Assessing Risk to Supply

Once the product priority is established for a product, the company can assess the risks to supply with a better gauge for the potential level of impact of any identified risks. The key learnings from establishing product priority should be considered during the risk assessment process.

Table 1 shows typical areas to consider during a risk assessment for the purposes of preventing shortages. The areas listed are not exhaustive and may not be applicable to every product or company. Each company will need to determine what may best be included in their assessment and should address any company-specific issues or perspectives. Risk assessment activities may not need to be as comprehensive for low-priority products, particularly when any correlating supply disruption may have minimal patient impact.

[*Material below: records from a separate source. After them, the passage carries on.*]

(* ===== verification/PagingBoot.v ===== *)
(** * Paging: after [paging_init]

    What [paging_init] leaves in memory, that its tables are right, and what happens to
    them: the frames that hold [page_info_array] are free, so the first frame handed out is
    the array itself. With these frames reserved the state is sound. *)

From Stdlib Require Import ZArith Lia String.
From stdpp Require Import base tactics option numbers list sets strings.
From S2P Require Import Prelude Paging PagingInv PagingThms PagingUser.

Set Default Goal Selector "!".
Local Open Scope Z_scope.
Local Open Scope kernel_scope.

Module PagingBoot.
Import Paging PagingInv PagingThms PagingUser.

(** ** Stores before paging is on *)

Section Off.
Context {s : machine} {n : Z} (Hoff : paging_on s = false) (Hn : 4096 * n <= memsize s).

Lemma off_direct m' : direct (set_mem m' s) n.
Proof. by apply direct_off. Qed.

(** Words from [base] on, in a loop. *)
Lemma fill_spec base k (g : Z -> Z) : 0 <= base -> base mod 4 = 0 -> 0 <= k -> base + 4 * k <= 4096 * n ->
  wp (mfor (seqZ 0 k) (fun j => store32 (base + 4 * j) (g j)))
    (fun _ s' => exists m', s' = set_mem m' s /\ (forall j, 0 <= j < k -> m' (base + 4 * j) = g j) /\
       forall x, ~ base <= x < base + 4 * k -> m' x = mem s x) s.
Proof.
  intros Hb Hm Hk Hr. change k with (0 + k) at 2 3. apply wp_mfor_seqZ with (I := fun i s' => exists m', s' = set_mem m' s /\
    (forall j, 0 <= j < i -> m' (base + 4 * j) = g j) /\ forall x, ~ base <= x < base + 4 * i -> m' x = mem s x); [done|..].
  { exists (mem s). split; [by destruct s|]. split; [lia|done]. }
  intros i s1 Hi (m1 & -> & H1 & H2). apply (wp_store32 (off_direct m1)); [lia|lia|..].
  { apply (aligned _ (base / 4 + i)). pose proof (Z.div_mod base 4). lia. }
  exists (stored m1 (base + 4 * i) (g i)). split; [done|]. split.
  - intros j Hj. unfold stored. destruct (Z.eqb_spec (base + 4 * j) (base + 4 * i)); [f_equal; lia|]. apply H1. lia.
  - intros x Hx. unfold stored. destruct (Z.eqb_spec x (base + 4 * i)); [lia|]. apply H2. lia.
Qed.

Lemma fill_words base k : 0 <= base -> base mod 4 = 0 -> 0 <= k -> base + 4 * k <= 4096 * n ->
  wp (clear_words base k) (fun _ s' => exists m', s' = set_mem m' s /\ (forall j, 0 <= j < k -> m' (base + 4 * j) = 0) /\
    forall x, ~ base <= x < base + 4 * k -> m' x = mem s x) s.
Proof. intros. by apply (fill_spec base k (fun _ => 0)). Qed.

End Off.

(** An entry of the tables of [paging_init]. *)
Definition boot_entry (v : Z) : Z := v * 4096 + 0x103.

Lemma boot_entry_bits i j : 0 <= i < 4 -> 0 <= j < 1024 ->
  Z.lor (Z.lor (Z.lor (u32 ((i * PAGE_TABLE_ENTRIES + j) * PAGE_SIZE)) PAGE_FLAG_PRESENT) PAGE_FLAG_WRITABLE) PAGE_FLAG_GLOBAL
    = boot_entry (i * 1024 + j).
Proof.
  intros Hi Hj. unfold PAGE_TABLE_ENTRIES, PAGE_SIZE. rewrite u32_small by lia. rewrite <- !Z.lor_assoc. by apply lor_low.
Qed.

(** One table: its entries, and the entry of the directory for it. *)
Lemma boot_table_spec s n t i idx :
  paging_on s = false -> 4096 * n <= memsize s -> current_page_directory s = 4096 -> 1 < t < n -> 0 <= i < 4 -> 0 <= idx < 1024 ->
  wp (map_boot_table (4096 * t) i idx) (fun _ s' => exists m', s' = set_mem m' s /\
    (forall j, 0 <= j < 1024 -> word m' t j = boot_entry (i * 1024 + j)) /\ word m' 1 idx = t * 4096 + 3 /\
    (forall x, x / 4096 <> t -> x <> 4096 + 4 * idx -> m' x = mem s x)) s.
Proof.
  intros Hoff Hm Hcpd Ht Hi Hidx. unfold map_boot_table. wp_steps.
  apply (wp_clear_page (n := n)); [by apply direct_off|lia|]. wp_steps. unfold PAGE_TABLE_ENTRIES at 1. eapply wp_mono.
  { apply (fill_spec (n := n) (s := set_mem (cleared (mem s) t) s) Hoff Hm (4096 * t) 1024 (fun j =>
      Z.lor (Z.lor (Z.lor (u32 ((i * PAGE_TABLE_ENTRIES + j) * PAGE_SIZE)) PAGE_FLAG_PRESENT) PAGE_FLAG_WRITABLE) PAGE_FLAG_GLOBAL)); [lia| |lia|lia].
    apply (aligned _ (1024 * t)). lia. }
  intros _ s1 (m1 & -> & H1 & H2). wp_steps. cbn [current_page_directory set_mem]. rewrite Hcpd.
  apply (wp_store32 (n := n)); [by apply direct_off|lia|lia|apply (aligned _ (1024 + idx)); lia|].
  exists (stored m1 (4096 * 1 + 4 * idx) (t * 4096 + 3)). split; [|split; [|split]].
  - cbn [mem set_mem]. rewrite <- Z.lor_assoc. change (Z.lor PAGE_FLAG_PRESENT PAGE_FLAG_WRITABLE) with 3. by rewrite (Z.mul_comm 4096), lor_low.
  - intros j Hj. rewrite stored_word by done. case_decide; [lia|]. unfold word. rewrite H1 by done. by apply boot_entry_bits.
  - rewrite stored_word by done. case_decide as Hx; [done|by destruct Hx].
  - intros x Hx Hx'. unfold stored. destruct (Z.eqb_spec x (4096 * 1 + 4 * idx)); [lia|]. rewrite H2.
    + by apply (only_cleared (fun g => g = t)).
    + intros H. apply Hx, frame_bounds. lia.
Qed.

Table 1: Typical areas and topics for risk assessment of drug shortages.
Area of Focus  Risk Assessment Considerations 
Product 
  • Product quality profile
  • Technical complexity (e.g., sterile, temperature sensitive, older technology)
  • Volume: 1 batch/day or 1 batch/year?
  • Cycle time for manufacturing
  • Single- or dual-sourced?
  • Are APIs, excipients, raw materials, or components single- or dual-sourced?
  • Critical intermediate availability
  • Product shelf life
Supply
  • Internal manufacturing facilities or contract manufacturing organizations?
  • Age of facilities or systems
  • Nondedicated manufacturing lines or equipment
  • Product change-over timelines
  • Common suppliers of APIs, excipients, raw materials, or components
  • Secondary or tertiary suppliers
  • Regulatory complexity and long timelines for regulatory approvals
  • Tender and procurement practices
  • Quality robustness
  • Manufacturing site details (e.g., locations and capacity)
Logistics
  • Supply chain complexity
  • Import or export challenges
  • Distribution channel vulnerabilities
  • Inventory management
  • Reserve inventory
Patients
  • Product interchangeability for patients
  • Generic or alternative options
  • Personalized medicine (e.g., CAR-T)
Environment
  • Market demand stability
  • Competitive landscape
  • Geopolitical impact
  • Natural disaster (e.g., pandemic, earthquake, hurricane)
  • Cyberattacks
  • Regulatory changes

The assessment of areas of potential risk should address the fundamental questions posed in ICH Q9:5

  • What might go wrong?
  • What is the probability it will go wrong?
  • What are the consequences?

An informal survey of ISPE membership has indicated that companies use a wide range of off-the-shelf and custom-designed risk assessment procedures, tools, and technology. ICH Q9 Annex I provides an overview of common tools for identifying what might go wrong and what is the probability it will go wrong. Table 21, 5, 917 lists other valuable guidance resources available to assist with the assessment of risk in pharmaceutical manufacturing.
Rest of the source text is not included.